LeEco co-founder and chief executive Yueting Jia, at a press event in San Francisco, discusses the Chinese technology company’s move into the US market. / AFP PHOTO / Glenn CHAPMAN
Assets linked to Chinese tech giant LeEco have been frozen in a dispute with a creditor, a unit of the troubled company has confirmed, highlighting its perilous financial state.
Chinese financial magazine Caixin first reported Monday that a Shanghai court had ordered the freezing of 1.237 billion yuan ($182 million) in assets connected to LeEco, its subsidiaries, and billionaire founder Jia Yueting.
The court ruling was in response to legal action brought by China Merchants Bank over unpaid loans to a LeEco smartphone unit, Leview Mobile.
LeEco was founded in 2004 by Jia to provide online video streaming but has since launched aggressive forays into self-driving cars, smartphones, film-making, and sports broadcasting rights that have plunged it into a cash crunch.
In a statement late Tuesday to the Shenzhen stock exchange, Leshi Internet Information and Technology Corporation — a listed LeEco subsidiary — said 519 million of its shares owned by Jia, which were used as collateral in the loans, had been frozen by the court.
The statement did not refer to the apparently separate “assets” mentioned by Caixin.
Adding to LeEco’s woes, debt collectors from 19 firms including some of its suppliers have gathered at the company’s Beijing headquarters for the past two days to demand money they claim they are owed, the National Business Daily reported Wednesday.
Pictures posted online showed people lying or sitting on blankets and yoga mats inside the building.

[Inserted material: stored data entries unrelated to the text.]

(** X10.  The volatility filter discards on [iv <= 0.60]; a NaN volatility
    fails that comparison, so the trigger is recorded as a trial. *)
Theorem nan_volatility_recorded (client : Client) (symbol : string) (s : Series)
  (dt : Z) (m : Match) (iv : float) (trials successes : nat) :
  match_contract iso_date py_float py_str client symbol s dt = Ok (Some m) ->
  volatility (opt m) = Some iv ->
  is_nan iv = true ->
  exists successes',
    trigger_step iso_date py_float py_str client symbol s dt (trials, successes)
    = Ok (S trials, successes').
Proof.
  intros Hm Hiv Hnan.
  assert (Hc : (iv <=? iv_threshold)%float = false)
    by (apply leb_nan_l, is_nan_true, Hnan).
  destruct (match_contract_key_parses iso_date py_float py_str _ _ _ _ _ Hm)
    as [expiration Hexp].
  unfold trigger_step. rewrite Hm. simpl. unfold settle.
  rewrite Hiv, Hc, Hexp. simpl.
  destruct (future_prices s expiration) as [| p r]; [eauto |].
  destruct (strike m <? snd p)%float; eauto.
Qed.

End AnalyzeFacts.

(** ** The loop facts on the worked payloads *)

Lemma successes_le_trials_le_triggers_sample :
  (1 <= 1)%nat
  /\ (1 <= List.length (drop_dates (dropna sample_series)))%nat
  /\ (1 <= List.length (items (dropna sample_series)) - 4)%nat.
Proof.
  apply (successes_le_trials_le_triggers iso_date_ymd float_of_decimal str_of_float
           sample_client sample_series 1 1).
  vm_compute. reflexivity.
Defined.

Lemma short_series_no_trial_sample :
  analyze_ticker iso_date_ymd float_of_decimal str_of_float down_client
    (mkSeries "X" [(day 1, 100%float); (day 2, nan); (day 3, 80%float);
                   (day 4, 70%float); (day 5, 60%float)])
  = Ok (O, O).
Proof.
  apply (short_series_no_trial iso_date_ymd float_of_decimal str_of_float).
  vm_compute. lia.
Defined.

Lemma empty_chains_no_trial_sample :
  analyze_ticker iso_date_ymd float_of_decimal str_of_float unsorted_client sample_series
  = Ok (O, O).
Proof.
  apply (empty_chains_no_trial iso_date_ymd float_of_decimal str_of_float).
  intros sym a b. do 2 eexists. split; [reflexivity | split; [reflexivity |]].
  right. reflexivity.
Defined.

Lemma first_failing_trigger_aborts_sample :
  analyze_ticker iso_date_ymd float_of_decimal str_of_float bare_client sample_series
  = Raise (ValueError "min() arg is an empty sequence").
Proof.
  apply (first_failing_trigger_aborts iso_date_ymd float_of_decimal str_of_float
           bare_client sample_series [] [] (day 19728) (O, O)).
  - vm_compute. reflexivity.
  - reflexivity.
  - vm_compute. reflexivity.
Defined.

Lemma expiration_without_strikes_raises_sample :
  trigger_step iso_date_ymd float_of_decimal str_of_float bare_client "X"
    sample_series (day 19728) (O, O)
  = Raise (ValueError "min() arg is an empty sequence").
Proof.
  apply (expiration_without_strikes_raises iso_date_ymd float_of_decimal str_of_float
           bare_client "X" sample_series (day 19728) (Scalar 88)
           (mkResponse (Ok tt) (Ok (mkChainJson (Some [("2024-01-31:25"%string, [])]))))
           (mkChainJson (Some [("2024-01-31:25"%string, [])]))
           [("2024-01-31:25"%string, [])] "2024-01-31:25").
  - vm_compute. reflexivity.
  - reflexivity.
  - reflexivity.
  - reflexivity.
  - discriminate.
  - vm_compute. reflexivity.
  - reflexivity.
Defined.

Leshi’s statement did not comment on LeEco’s larger cash woes. LeEco and the bank did not immediately respond to AFP requests for comment.
In a statement emailed earlier to Bloomberg News, China Merchants Bank said the business risks in the dispute were under control, without elaborating, adding that the impasse could be resolved through negotiations with LeEco.
Sometimes referred to as a combination of Netflix, Apple, Amazon and Tesla, LeEco last year announced bold plans to break into the US market, but has since throttled back following a series of setbacks.
In a letter to employees in December, Jia admitted the firm was cash-strapped and had “blindly sped ahead” with expansion.
In January, it secured a $2.2 billion investment lifeline from a group led by property developer Sunac China Holdings.
But a month later the Asian Football Confederation (AFC) said it had terminated a $100 million contract with subsidiary LeSports to broadcast AFC games in China after reports of payment defaults.
In April, LeEco dropped a bid to acquire US television maker Vizio and in May announced it was laying off 70 percent of its US staff, or 325 jobs.
LeEco’s troubles have been cited as a cautionary tale arising from a flood of Chinese overseas investment in recent years.
Since late last year, Chinese authorities have moved aggressively to rein in the outflows amid a fall in the country’s currency, concerns over capital flight and official warnings that many overseas investments were unsound.